Motivating clinical trial
In 2001, Breast Cancer Trials, known at the time as the Australia and New Zealand Breast Cancer Trials Group, initiated the ANZ 0001 trial15 to explore chemotherapy options for women with advanced breast cancer who were considered unsuitable for more intensive chemotherapy.

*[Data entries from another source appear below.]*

(** The outer loop over such chunks handles the complete lines of the
    received text in order; what the chunks were does not matter. *)
Lemma recv_loop_lines chunks texts :
  Forall2 decoded chunks texts ->
  forall x h tail,
    split_newline x = None ->
    match fst (handle_lines TMP_DIR proses
                 (fst (split_lines (x ++ concat texts))) h) with
    | Ok _ =>
      recv_loop TMP_DIR proses (map Data chunks ++ tail) (with_buffer x h)
      = recv_loop TMP_DIR proses tail
          (with_buffer (snd (split_lines (x ++ concat texts)))
             (snd (handle_lines TMP_DIR proses
                     (fst (split_lines (x ++ concat texts))) h)))
    | Raise e =>
      exists b',
        recv_loop TMP_DIR proses (map Data chunks ++ tail) (with_buffer x h)
        = (Raise e,
           with_buffer b'
             (snd (handle_lines TMP_DIR proses
                     (fst (split_lines (x ++ concat texts))) h)))
    end.
Proof.
  induction 1 as [|chunk text chunks texts [Hne Hdec] Hrest IH];
    intros x h tail Hx.
  - cbn [concat map app]. rewrite app_nil_r.
    rewrite split_lines_no_newline by exact Hx. reflexivity.
  - cbn [concat map app]. rewrite app_assoc, split_lines_app.
    cbn [fst snd]. rewrite handle_lines_app. unfold bind.
    destruct chunk as [|c chunk]; [contradiction|].
    rewrite recv_loop_data, (on_data_decoded _ _ _ text _ Hdec).
    change (buffer (sess (with_buffer x h))) with x.
    change (with_buffer (x ++ text) (with_buffer x h))
      with (with_buffer (x ++ text) h).
    destruct (frames_loop_lines TMP_DIR proses (length (x ++ text))
                (x ++ text) h (le_n _)) as (b' & Hloop & Hb').
    rewrite Hloop.
    destruct (handle_lines TMP_DIR proses (fst (split_lines (x ++ text))) h)
      as [[u|e] h1]; cbn [fst snd] in *.
    + rewrite (Hb' eq_refl).
      exact (IH (snd (split_lines (x ++ text))) h1 tail
                (split_lines_rest (x ++ text))).
    + exists b'. reflexivity.
Qed.

Lemma run_depends_on_text chunks1 texts1 chunks2 texts2 tail w :
  Forall2 decoded chunks1 texts1 ->
  Forall2 decoded chunks2 texts2 ->
  concat texts1 = concat texts2 ->
  fst (run TMP_DIR proses (map Data chunks1 ++ tail) w)
  = fst (run TMP_DIR proses (map Data chunks2 ++ tail) w)
  /\ exists b,
       snd (run TMP_DIR proses (map Data chunks1 ++ tail) w)
       = with_buffer b (snd (run TMP_DIR proses (map Data chunks2 ++ tail) w)).
Proof.
  intros H1 H2 Htext. unfold run.
  set (h0 := mkH initial_session w []).
  pose proof (recv_loop_lines chunks1 texts1 H1 [] h0 tail eq_refl) as R1.
  pose proof (recv_loop_lines chunks2 texts2 H2 [] h0 tail eq_refl) as R2.
  change (with_buffer [] h0) with h0 in R1, R2.
  rewrite <- Htext in R2.
  destruct (handle_lines TMP_DIR proses
              (fst (split_lines ([] ++ concat texts1))) h0) as [[u|e] h1];
    cbn [fst snd] in R1, R2.
  - unfold guarded, try_finally, try_except. rewrite R1, R2.
    split; [reflexivity|].
    match goal with
    | |- exists b, snd ?t = _ => destruct t as [r h2]
    end.
    exists (buffer (sess h2)). destruct h2 as [[? ? ? ?] ? ?]. reflexivity.
  - destruct R1 as (b1 & R1), R2 as (b2 & R2).
    rewrite (guarded_finish _ _ _ _ R1), (guarded_finish _ _ _ _ R2).
    rewrite !finish_buffer. cbn [fst snd]. split; [reflexivity|].
    exists b1. destruct (snd (finish (Raise e) h1)) as [[? ? ? ?] ? ?].
    reflexivity.
Qed.

(** A piece of the byte stream that is not empty and holds whole
    characters. *)
Definition whole_chunk (chunk : pybytes) : Prop :=
  chunk <> [] /\ is_ok (bytes_decode chunk) = true.

Lemma whole_chunks_decoded chunks :
  Forall whole_chunk chunks ->
  exists texts,
    Forall2 decoded chunks texts
    /\ bytes_decode (concat chunks) = Ok (concat texts).
Proof.
  induction 1 as [|chunk chunks [Hne Hok] Hrest (texts & Hall & Hdec)].
  - exists []. split; [constructor|reflexivity].
  - destruct (bytes_decode chunk) as [text|e] eqn:Hchunk; [|discriminate].
    exists (text :: texts). split.
    + constructor; [split; assumption|exact Hall].
    + cbn [concat]. apply bytes_decode_app; assumption.
Qed.

(** The handler's view of a connection depends on the bytes received and
    not on how [recv] cut them into pieces: two deliveries of the same
    byte stream, each in non-empty pieces that hold whole characters,
    followed by the same end of the connection, give the same result,
    the same record of sends, dispatches and writes, the same process
    environment and the same session except for the buffer. *)
Theorem chunking_does_not_matter chunks1 chunks2 tail w :
  Forall whole_chunk chunks1 ->
  Forall whole_chunk chunks2 ->
  concat chunks1 = concat chunks2 ->
  fst (run TMP_DIR proses (map Data chunks1 ++ tail) w)
  = fst (run TMP_DIR proses (map Data chunks2 ++ tail) w)
  /\ exists b,
       snd (run TMP_DIR proses (map Data chunks1 ++ tail) w)
       = with_buffer b (snd (run TMP_DIR proses (map Data chunks2 ++ tail) w)).
Proof.
  intros H1 H2 Hstream.
  destruct (whole_chunks_decoded chunks1 H1) as (texts1 & Hall1 & Hdec1).
  destruct (whole_chunks_decoded chunks2 H2) as (texts2 & Hall2 & Hdec2).
  apply (run_depends_on_text chunks1 texts1 chunks2 texts2); try assumption.
  rewrite Hstream, Hdec2 in Hdec1. injection Hdec1 as ->. reflexivity.
Qed.

End Chunks.

(** ** What an upload writes

    As [upload_in_progress], with the data written so far: the temporary
    file [tp] and the buffer of its file object hold [content] between
    them, the file the beginning and the buffer the end. *)
Definition upload_holds (fs0 : gmap path entry) (tp : pystr)
    (content : pybytes) (h : hstate) : Prop :=
  uploading (sess h) = true
  /\ temp_path (sess h) = tp
  /\ exists f p on_disk,
       temp_file (sess h) = Some f
       /\ closed f = false
       /\ name f = tp
       /\ resolve (env h) tp = inl p
       /\ lookup_entry fs0 p = None
       /\ files (env h) = <[p := File on_disk]> fs0
       /\ disk (env h) = []
       /\ content = on_disk ++ pending f.

Lemma file_holds_read tp p content w :
  file_holds tp p content w ->
  p <> [] ->
  fst (open_read tp w) = Ok content.
Proof.
  intros (Hres & Hp & _) Hne.
  unfold open_read. unfold_st.
  change (resolve (log (EvOpen tp (str "rb")) w) tp) with (resolve w tp).
  rewrite Hres. cbn [files log].
  destruct p as [|c p]; [congruence|]. cbn [lookup_entry].
  rewrite Hp. reflexivity.
Qed.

ANZ 0001 was a multi-centre open-label trial that randomised participants 1:1:1 to receive intermittent capecitabine at 1000 mg/m2 twice daily on days 1 through 14 every 3 weeks, continuous metronomic capecitabine at 650 mg/m2 twice daily, or cyclophosphamide 100 mg/m2 on days 1 through 14 plus methotrexate 40 mg/m2 and fluorouracil 600 mg/m2 on days 1 and 8 every 4 weeks (CMF). The primary outcome was progression-free survival. It was pre-specified that the two capecitabine arms would be combined for analysis if the difference in their treatment effect had p-value greater than 0.05. Assuming that the capecitabine arms would be combined, 465 participants (155 per arm) would provide enough events to detect, with 80% power at the two-sided 5% significance level, a difference in median progression-free survival of 6 months in the CMF arm versus 8.15 months in the capecitabine arms.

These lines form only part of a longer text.